Slavoj Zizek (1949-) - Key Figures in Literary Theory

The Blackwell Guide to Literary Theory - Gregory Castle 2007

Slavoj Zizek (1949-)
Key Figures in Literary Theory

Slavoj Zizek was born in Ljubljana, Slovenia, and studied philosophy at the University of Llubljana, where he received his doctorate. He also studied Psychoanalysis at the University of Paris and underwent analysis by Jacques Alain Miller, Jacque Lacan's son-in-law. In 1979, he became a researcher at the Institute for Sociology and Philosophy, at the University of Llubljana. He has lectured widely and served as a visiting professor in many US and European universities. In the 1980s, he was active in Slovenian politics, running for the presidency of the Republic of Slovenia in 1990. In addition to his duties at the Institute of Sociology, Zizek teaches at the European Graduate School in Saas-Fee, Switzerland.

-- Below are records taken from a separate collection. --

(* ===== verification/MemUtil.v ===== *)
(** * Memory and string routines ([src/src/kernel/util/], [src/src/kernel/memory/smm.c]).

    Memory is one map from addresses to bytes, so that source and destination
    may alias; the routines work on aligned 64-bit words where they can. *)
From stdpp Require Import base tactics list numbers.
From Stdlib Require Import ZArith Lia.
From S2P Require Import Prelude Bytes.
#[local] Open Scope Z_scope.

(** ** The code *)

(** [case n: dst[n-1]=src[n-1]; ... case 1: dst[0]=src[0];] *)
Fixpoint copy_down (m : mem) (dst src : Z) (n : nat) : mem :=
  match n with
  | O => m
  | S n => copy_down (mem_write m (dst + Z.of_nat n) [m (src + Z.of_nat n)]) dst src n
  end.

(** [for (i=0;i<n;i++) dst[i]=src[i];] from [i] on. *)
Fixpoint copy_up (m : mem) (dst src : Z) (i n : nat) : mem :=
  match n with
  | O => m
  | S n => copy_up (mem_write m (dst + Z.of_nat i) [m (src + Z.of_nat i)]) dst src (S i) n
  end.

(** [n] copies of a 64-bit word from [src+i] to [dst+i], [i] in steps of 8. *)
Fixpoint copy_words (m : mem) (dst src : Z) (i n : nat) : mem :=
  match n with
  | O => m
  | S n => copy_words (mem_write m (dst + 8 * Z.of_nat i) (mem_read m (src + 8 * Z.of_nat i) 8)) dst src (S i) n
  end.

(** [(-((u64)p))&7] *)
Definition padding_of (p : Z) : Z := Z.land (u64 (- p)) 7.

Definition mem_copy (m : mem) (dst src length : Z) : mem :=
  if length <? 16 then copy_down m dst src (Z.to_nat length)
  else
    let padding := padding_of dst in
    let m := copy_up m dst src 0 (Z.to_nat padding) in
    let src := src + padding in
    let dst := dst + padding in
    let length := length - padding in
    let words := Z.land length 0xfffffffffffffff8 / 8 in
    let m := copy_words m dst src 0 (Z.to_nat words) in
    copy_down m (dst + 8 * words) (src + 8 * words) (Z.to_nat (Z.land length 7)).
(* ===== verification/Store.v ===== *)
(** * Numbers in memory
    Little-endian fields of a byte memory: the loads and stores of the packed
    structures of the file system code. *)
From stdpp Require Import base tactics list numbers.
From Stdlib Require Import ZArith Lia.
From S2P Require Import Prelude Bytes.
#[local] Open Scope Z_scope.

Fixpoint le_bytes (n : nat) (x : Z) : list Z :=
  match n with O => [] | S n => x mod 256 :: le_bytes n (x / 256) end.

Fixpoint le_value (l : list Z) : Z :=
  match l with [] => 0 | b :: l => b + 256 * le_value l end.

(** The [n]-byte unsigned integer at [off]. *)
Definition load (n : nat) (b : mem) (off : Z) : Z := le_value (mem_read b off (Z.of_nat n)).
Definition store (n : nat) (b : mem) (off x : Z) : mem := mem_write b off (le_bytes n x).

(** A memory holds bytes. *)
Definition byte_mem (b : mem) : Prop := forall i, 0 <= b i < 256.

Lemma length_le_bytes n x : length (le_bytes n x) = n.
Proof. revert x. induction n as [| n IH]; intros x; cbn; [done | by rewrite IH]. Qed.

Lemma le_bytes_bytes n x : bytes (le_bytes n x).
Proof. revert x. induction n as [| n IH]; intros x; constructor; [apply Z.mod_pos_bound; lia | apply IH]. Qed.

Lemma le_value_range l : bytes l -> 0 <= le_value l < 2 ^ (8 * Z.of_nat (length l)).
Proof.
  induction l as [| b l IH]; intros Hl; [done|]. apply Forall_cons_1 in Hl as [Hb Hl]. specialize (IH Hl). cbn [le_value length].
  replace (8 * Z.of_nat (S (length l))) with (8 + 8 * Z.of_nat (length l)) by lia. rewrite Z.pow_add_r by lia. lia.
Qed.

Lemma le_value_bytes n x : 0 <= x < 2 ^ (8 * Z.of_nat n) -> le_value (le_bytes n x) = x.
Proof.
  revert x. induction n as [| n IH]; intros x Hx; [cbn in *; lia|]. cbn [le_bytes le_value].
  replace (8 * Z.of_nat (S n)) with (8 + 8 * Z.of_nat n) in Hx by lia. rewrite Z.pow_add_r in Hx by lia.
  rewrite IH by (split; [apply Z.div_pos; lia | apply Z.div_lt_upper_bound; lia]). pose proof (Z.div_mod x 256). lia.
Qed.

Lemma le_bytes_value l : bytes l -> le_bytes (length l) (le_value l) = l.
Proof.
  induction l as [| b l IH]; intros Hl; [done|]. apply Forall_cons_1 in Hl as [Hb Hl]. cbn [le_value length le_bytes].
  rewrite (Z.mul_comm 256), Z.mod_add, Z.div_add, Z.mod_small, Z.div_small, Z.add_0_l, IH by (done || lia). done.
Qed.

Lemma load_ext n b b' off off' : (forall i, 0 <= i < Z.of_nat n -> b (off + i) = b' (off' + i)) -> load n b off = load n b' off'.
Proof. intros H. unfold load. f_equal. by apply mem_read_ext. Qed.

Lemma bytes_mem_read b off n : byte_mem b -> bytes (mem_read b off n).
Proof. intros H. unfold mem_read. apply Forall_fmap, Forall_forall. intros i _. apply H. Qed.

Lemma load_range n b off : byte_mem b -> 0 <= load n b off < 2 ^ (8 * Z.of_nat n).
Proof.
  intros H. unfold load. pose proof (le_value_range _ (bytes_mem_read b off (Z.of_nat n) H)) as Hr. rewrite length_mem_read, Nat2Z.id in Hr. done.
Qed.

Lemma load_store n b off x : 0 <= x < 2 ^ (8 * Z.of_nat n) -> load n (store n b off x) off = x.
Proof.
  intros Hx. unfold load, store. replace (Z.of_nat n) with (Z.of_nat (length (le_bytes n x))) by (by rewrite length_le_bytes). rewrite mem_read_write. by apply le_value_bytes.
Qed.

Lemma store_out n b off x i : i < off \/ off + Z.of_nat n <= i -> store n b off x i = b i.
Proof. intros H. unfold store. apply mem_write_out. by rewrite length_le_bytes. Qed.

Lemma load_store_other n m b off off' x : off' + Z.of_nat n <= off \/ off + Z.of_nat m <= off' -> load n (store m b off x) off' = load n b off'.
Proof. intros H. apply load_ext. intros i Hi. apply store_out. lia. Qed.

Lemma store_byte_mem n b off x : byte_mem b -> byte_mem (store n b off x).
Proof.
  intros H i. destruct (decide (i < off \/ off + Z.of_nat n <= i)) as [Ho | Hi]; [rewrite store_out by done; apply H|].
  unfold store. replace i with (off + Z.of_nat (Z.to_nat (i - off))) by lia.
  destruct (le_bytes n x !! Z.to_nat (i - off)) as [y |] eqn:E.
  - rewrite (mem_write_in _ _ _ _ y) by done. by apply (Forall_lookup_1 _ _ _ _ (le_bytes_bytes n x) E).
  - apply lookup_ge_None in E. rewrite length_le_bytes in E. lia.
Qed.

(** Storing what is there changes nothing. *)
Lemma store_load n b off i : byte_mem b -> store n b off (load n b off) i = b i.
Proof.
  intros H. destruct (decide (i < off \/ off + Z.of_nat n <= i)) as [Ho | Hi]; [by apply store_out|].
  unfold store, load. pose proof (le_bytes_value _ (bytes_mem_read b off (Z.of_nat n) H)) as E.
  rewrite length_mem_read, Nat2Z.id in E. rewrite E. replace i with (off + Z.of_nat (Z.to_nat (i - off))) at 1 by lia.
  rewrite (mem_write_in _ _ _ _ (b i)); [done|]. rewrite lookup_mem_read. destruct (Z.ltb_spec (Z.of_nat (Z.to_nat (i - off))) (Z.of_nat n)); [| lia]. do 2 f_equal. lia.
Qed.

(** Decide comparisons of addresses without computing. *)
Ltac acases :=
  repeat match goal with
    | |- context [?x <=? ?y] => destruct (Z.leb_spec x y); try lia
    | |- context [?x <? ?y] => destruct (Z.ltb_spec x y); try lia
    | |- context [?x =? ?y] => destruct (Z.eqb_spec x y); try lia
    end; cbn [andb orb negb].
Lemma write_loop_S fuel d node offset size c buffer : write_loop fs (S fuel) d node offset size c buffer =
  if offset <? size then
    chunk ← kfs2_chunk_read fs d node offset (z2b (Z.land offset (KFS2_BLOCK_SIZE - 1)) || (u64 (size - offset) <? KFS2_BLOCK_SIZE)) c;
    let padding := u64 (offset - ch_offset chunk) in
    let write_size := if u64 (size - offset) <? u64 (ch_length chunk - padding) then u64 (size - offset) else u64 (ch_length chunk - padding) in
    '(node, chunk) ← chunk_put node chunk padding (take (Z.to_nat write_size) buffer);
    d ← kfs2_chunk_write fs d node chunk;
    write_loop fs fuel d node (u64 (offset + write_size)) size chunk (drop (Z.to_nat write_size) buffer)
  else Some (d, node).
Proof. done. Qed.

Lemma write_loop_done fuel d node offset size c buffer : size <= offset -> write_loop fs fuel d node offset size c buffer = Some (d, node).
Proof. intros Hl. destruct fuel; cbn; by destruct (Z.ltb_spec offset size); [lia|]. Qed.

(** A write of [l] at [offset], as seen through the file and through the device. *)
Definition file_written (d d' : D) (node node' : kfs2_node_t) (offset : Z) (l : list Z) : Prop :=
  file_ok d' node' /\ n_size node' = n_size node /\ n_inode node' = n_inode node /\ (forall x, owns d' node' x <-> owns d node x) /\
  (forall p, 0 <= p < n_size node -> file_mem d' node' p = mem_write (file_mem d node) offset l p) /\
  (forall x, ~ owns d node x -> image fs d' x = image fs d x).

Lemma write_loop_blocks fuel : forall d node offset size c buffer, file_ok d node -> storage node <> KFS2_INODE_STORAGE_TYPE_INLINE -> caches_ok d node c ->
  0 <= offset <= size -> size <= n_size node -> size - offset <= Z.of_nat fuel -> bytes buffer -> size - offset <= Z.of_nat (length buffer) ->
  exists d', write_loop fs fuel d node offset size c buffer = Some (d', node) /\ file_written d d' node node offset (take (Z.to_nat (size - offset)) buffer).
Proof.
  induction fuel as [| fuel IH]; intros d node offset size c buffer HF Hs Hc Ho Hz Hf Hbuf Hlen; pose proof (size_range d node HF) as Hr;
    (destruct (Z.eqb_spec offset size) as [-> | Hne];
      [exists d; rewrite write_loop_done, Z.sub_diag by lia; split; [done|]; split_and!; [done | done | done | done | | done];
       intros p Hp; symmetry; apply mem_write_nil |]); [lia|].
  rewrite write_loop_S. destruct (Z.ltb_spec offset size); [| lia]. unfold KFS2_BLOCK_SIZE. rewrite (u64_id (size - offset)) by lia.
  set (fetch := z2b (Z.land offset (4096 - 1)) || (size - offset <? 4096)).
  assert (Hfetch : offset mod 4096 <> 0 \/ size - offset < 4096 -> fetch = true).
  { intros [Hx | Hx]; unfold fetch; apply orb_true_iff; [left; by apply unaligned | right; by apply Z.ltb_lt]. }
  destruct (chunk_read_ok d node offset fetch c HF Hs ltac:(lia) Hc) as (c' & -> & (Eo & El & Ed & Hc' & b & Eb & Hbb & Hb)). cbn [mbind option_bind].
  destruct (block_pos offset ltac:(lia)) as (Hm & Ep & Hq). rewrite Eo, El. unfold chunk_put. rewrite Eb. cbn [mbind option_bind].
  rewrite (u64_id (offset - _)), (u64_id (4096 - _)) by lia. set (i := offset / 4096) in *.
  set (n := if size - offset <? 4096 - (offset - 4096 * i) then size - offset else 4096 - (offset - 4096 * i)).
  assert (Hn : n = Z.min (size - offset) (4096 - (offset - 4096 * i))) by (unfold n; destruct (Z.ltb_spec (size - offset) (4096 - (offset - 4096 * i))); lia).
  clearbody n. rewrite (u64_id (offset + n)) by lia. set (l := take (Z.to_nat n) buffer). assert (Hll : Z.of_nat (length l) = n) by (unfold l; rewrite length_take; lia).
  set (b' := mem_write b (offset - 4096 * i) l). assert (Hbb' : byte_mem b') by (apply mem_write_bytes; [done | by apply bytes_take]).
  assert (Hi : in_file node i) by (split; lia). destruct (fi_blocks _ _ HF Hs i Hi) as [Hd0 Hdb]. pose proof (dblock_pos d node i (fi_bytes _ _ HF)).
  unfold kfs2_chunk_write. destruct (Z.eqb_spec (storage node) KFS2_INODE_STORAGE_TYPE_INLINE); [done|]. cbn [ch_data ch_data_offset]. rewrite Ed.
  unfold kfs2_io_data_block_write. rewrite data_block_ok by lia.
  destruct (block_write_ok fs blocks d (first + dblock d node i) b' HP ltac:(lia) Hbb') as (d1 & -> & Hd1). unfold KFS2_BLOCK_SIZE in Hd1. cbn [mbind option_bind].
  assert (HR : block_replaced d d1 node i b') by exact Hd1.
  assert (Hw : forall p, 0 <= p < n_size node -> file_mem d1 node p = mem_write (file_mem d node) offset l p).
  { intros p Hp. rewrite (replaced_mem d d1 node i b') by done. destruct (block_pos p ltac:(lia)) as (Hpm & Epp & Hpq).
    destruct (Z.eqb_spec (p / 4096) i) as [E | Hne'].
    - unfold b', mem_write. rewrite Hll. rewrite E in Epp. acases; [f_equal; lia | | ];
        (rewrite Hb by (lia || (apply Hfetch; lia)); rewrite <- (file_block d node offset) by (done || lia); f_equal; lia).
    - unfold mem_write. rewrite Hll. acases; done. }
  pose proof (replaced_file_ok d d1 node i b' HF Hs Hi HR) as HF1.
  destruct (IH d1 node (offset + n) size (Chunk (4096 * i) (ch_quadruple_cache c') (ch_triple_cache c') (ch_double_cache c') (Page b') 4096 (dblock d node i)) (drop (Z.to_nat n) buffer))
    as (d2 & E2 & HF2 & _ & _ & Ho2 & Hw2 & Hfr2); [done | done | | lia | lia | lia | by apply bytes_drop | rewrite length_drop; lia |].
  { split; cbn [ch_double_cache ch_data]; [| right; by exists b']. intros Es dc Edc k Hk. rewrite (replaced_index d d1 node i b') by done. by apply Hc'. }
  exists d2. rewrite Eo, El. split; [exact E2|]. split_and!; [done | done | done | | |].
  - intros x. rewrite Ho2. by apply (replaced_owns d d1 node i b').
  - intros p Hp. rewrite Hw2 by done. rewrite (mem_write_ext _ _ _ _ _ (Hw p Hp)). rewrite <- Hll at 1. rewrite mem_write_app. f_equal.
    unfold l. replace (Z.to_nat (size - offset)) with (Z.to_nat n + Z.to_nat (size - (offset + n)))%nat by lia. apply take_take_drop.
  - intros x Hx. rewrite Hfr2 by (by rewrite (replaced_owns d d1 node i b')). by apply (replaced_frame d d1 node i b').
Qed.
(** C31: for an odd modulus [n] above [2^32], no trial digit of whose reciprocal
    is too big ([trials_exact]; otherwise a carry can be lost, see
    [rsa_mu_lost_carry]), [rsa_state_init] makes a state; with keys that are
    normalized numbers of that state, a value below [n] is raised to the power of
    the chosen key below [n]: the result is congruent to the power and at most
    [n], no array is accessed out of bounds and every loop ends.  A value or a
    destination of another capacity, a missing key, and a value or key that is
    not below [n] are panics. *)
Theorem rsa_process_correct words bits public private : modulus_ok words bits ->
  let n := modulus_number words bits in
  exists made, rsa_state_init words bits = Some made /\ max_number_length made = (2 * modulus_words bits + 3)%nat /\
    let state := with_keys made public private in
    let cap := max_number_length made in
    forall a key out, Forall limb (rn_data a) -> (1 <= rn_length a <= capacity a)%nat -> (forall e, key_of state key = Some e -> num_ok cap e) ->
      let v := val (take (rn_length a) (rn_data a)) in
      match key_of state key with
      | Some e =>
        if (capacity a =? cap)%nat && (capacity out =? cap)%nat && (v <? n) && (value e <? n) then
          exists r, rsa_state_process state a key out = Some (_normalize a, r) /\ num_ok cap r /\ value r <= n /\ value r mod n = v ^ value e mod n
        else rsa_state_process state a key out = None
      | None => rsa_state_process state a key out = None
      end.
Proof.
  intros HM n. destruct (rsa_state_init_ok words bits public private HM) as (made & E & Hc & HS). exists made. split_and!; [done | done |]. intros state cap a key out La Ra HE v.
  pose proof (rsa_process_refuses state n HS a key out La (proj1 Ra) (proj2 Ra) HE) as Hbad. destruct (key_of state key) as [e |] eqn:Ek; [| auto].
  destruct (Nat.eqb_spec (capacity a) cap) as [Ca | Ca]; cbn [andb]; [| auto]. destruct (Nat.eqb_spec (capacity out) cap) as [Co | Co]; cbn [andb]; [| auto].
  apply (rsa_process_ok state n HS a key e out); [split_and!; [done | done | apply Ra | change (rn_length a <= cap)%nat; lia] | done | by apply HE | done].
Qed.

(** ** A small modulus *)

(** Two limbs, with the keys 3 and 5, which undo each other on [n-1]. *)
Definition small_modulus : list Z := [3735928559; 2309737967].
Definition small_key (x : Z) : rsa_number_t := Number 1 (x :: replicate 6 0).
Definition small_state : rsa_state_t :=
  State 7 64 (Some (small_key 3)) (Some (small_key 5)) (Number 2 (small_modulus ++ replicate 5 0)) (Number 3 [1746740784; 3691542139; 1; 0; 0; 0; 0]).
Definition small_value : rsa_number_t := Number 2 [3735928558; 2309737967; 0; 0; 0; 0; 0].

(** The state that [rsa_state_init] makes for it. *)
Example small_init : rsa_state_init small_modulus 64 = Some (State 7 64 None None (modulus small_state) (_mu small_state)).
Proof. vm_compute. reflexivity. Qed.

Ltac concrete_limbs := cbn; repeat (apply Forall_cons_2; [split; vm_compute; congruence|]); apply Forall_nil_2.
Ltac concrete_num := split; [reflexivity | concrete_limbs | vm_compute; lia | reflexivity | vm_compute; congruence].

Lemma small_state_ok : state_ok small_state 9920249034330455791.
Proof. split; [concrete_num | reflexivity | vm_compute; lia | concrete_num | reflexivity]. Qed.

Lemma small_key_ok x : 0 <= x < 2 ^ 32 -> num_ok 7 (small_key x).
Proof. intros Hx. split; [reflexivity | | cbn; lia | reflexivity | cbn; lia]. constructor; [done | apply limbs_zeros]. Qed.

Lemma small_value_ok : argument_ok small_state small_value.
Proof. split_and!; [reflexivity | concrete_limbs | vm_compute; lia | vm_compute; lia]. Qed.

Lemma small_modulus_ok : modulus_ok small_modulus 64.
Proof. split_and!; [done | concrete_limbs | vm_compute; lia | vm_compute; congruence | reflexivity | vm_compute; reflexivity]. Qed.

Lemma rsa_process_correct_witness : exists made r, rsa_state_init small_modulus 64 = Some made /\
  rsa_state_process (with_keys made (Some (small_key 3)) None) small_value 1 (small_key 0) = Some (_normalize small_value, r) /\ value r <= 9920249034330455791 /\
  value r mod 9920249034330455791 = 9920249034330455790 ^ 3 mod 9920249034330455791 /\
  rsa_state_process (with_keys made (Some (small_key 3)) None) small_value 2 (small_key 0) = None.
Proof.
  destruct (rsa_process_correct small_modulus 64 (Some (small_key 3)) None small_modulus_ok) as (made & E & Hc & H). change (2 * modulus_words 64 + 3)%nat with 7%nat in Hc.
  cbv zeta in H. rewrite Hc in H. destruct small_value_ok as (_ & La & Ra).
  destruct (H small_value 1 (small_key 0) La Ra) as (r & Er & _ & Hle & Hm); [intros e [= <-]; apply small_key_ok; lia|].
  exists made, r. split_and!; [exact E | exact Er | exact Hle | exact Hm | apply (H small_value 2 (small_key 0) La Ra); intros e [=]].
Defined.

Lemma rsa_roundtrip_witness : exists x c y r, rsa_state_process small_state small_value 1 (small_key 0) = Some (x, c) /\
  rsa_state_process small_state c 2 (small_key 0) = Some (y, r) /\ value r = 9920249034330455790.
Proof.
  apply (rsa_roundtrip small_state _ small_state_ok small_value (small_key 3) (small_key 5) (small_key 0) (small_key 0) small_value_ok eq_refl eq_refl
    (small_key_ok 3 ltac:(lia)) (small_key_ok 5 ltac:(lia)) eq_refl eq_refl); vm_compute; repeat split; congruence.
Defined.

(** ** Where the quotient is wrong *)

(** The sum of two limbs in [_add] has 32 bits: when a digit of the quotient is
    one too big and the divisor is added back, the carries are lost, and [_mu] is
    not the quotient that [_modulo] relies on. *)
Lemma rsa_mu_lost_carry : match rsa_state_init [1193046435; 1908874361; 2863311528] 96 with
  | Some state => trials_exact 0xaaaaaaa871c71c79471c71a3 = false /\ val (rn_data (modulus state)) = 0xaaaaaaa871c71c79471c71a3 /\ val (rn_data (_mu state)) <> 2 ^ 192 / 0xaaaaaaa871c71c79471c71a3
  | None => False
  end.
Proof. vm_compute. split_and!; [reflexivity | reflexivity | discriminate]. Qed.

(** A modulus of one limb makes the division read [b->data[-1]]. *)
Lemma rsa_one_limb : rsa_state_init [3735928559] 32 = None.
Proof. vm_compute. reflexivity. Qed.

Zizek is one of the most provocative and original thinkers to emerge in the 1990s and has written on a wide array of topics. From the beginning of his career, he has worked within two very different theoretical traditions: Critical Theory and poststructuralist Psychoanalysis. Following the lead of early theorists like Herbert Marcuse, he applied psychoanalytic theory to social and cultural phenomena. In the space of two years, he published The Sublime Object of Ideology (1989), a study of Marx and Hegel from a Lacanian perspective, and Looking Awry (1991), a Lacanian reading of popular culture, including the films of Alfred Hitchcock. These texts established Zizek as one of the most influential Lacanian theorists. Tarrying with the Negative (1993) uses Lacanian theories to understand the power and variety of contemporary ideologies. His study of the Lacanian “Thing” - the unknowable REAL object that serves as the magnetic center for unconscious thoughts - within a context of Eastern European nationalism was a signally important application of Psychoanalysis to social phenomena. In the 1990s, he wrote and edited numerous volumes on Psychoanalysis, and several works on the German Romantic critic F. W. J. von Schelling. In Plague of Fantasies (1997), he explored the breakdown of the centered psychological SUBJECT in the COMMODIFIED space of fantasy.

In the late 1990s and the first few years of the new millennium Zizek published books on political SUBJECTIVITY, David Lynch's Lost Highway, Christian belief, and totalitarianism. In Contingency, Hegemony, Universality (2000), he joined Judith Butler and Ernesto Laclau in an exploration of the uses of Kantian and Hegelian theories for leftist political theory. The essays in this volume critiqued the classical theories of universality and suggested that contingent forms of it might prove useful for political action. A similar argument is mounted in The Fragile Absolute, Or, Why is the Christian Legacy Worth Fighting For? (2000). In the wake of the attacks on the World Trade Center, Zizek has written on the occupation of Iraq, notably in Welcome to the Desert of the Real! (2002). His work demonstrates eloquently that theory has a vital role to play in contemporary politics.


Zizek, Slavoj. Enjoy Your Symptom!: Jacques Lacan in Hollywood and Out. New York: Routledge, 1992.

---- . Looking Awry: An Introduction to Jacques Lacan through Popular Culture. Cambridge, MA: MIT Press, 1991.

---- . Tarrying with the Negative: Kant, Hegel, and the Critique of Ideology. Durham: Duke University Press, 1993.

---- . Welcome to the Desert of the Real!: Five Essays on September 11 and Related Dates. London and New York: Verso, 2002.

---- . The Zizek Reader. Eds. Elizabeth Wright and Edmond Leo Wright. Oxford and Malden, MA: Blackwell Publishers, 1999.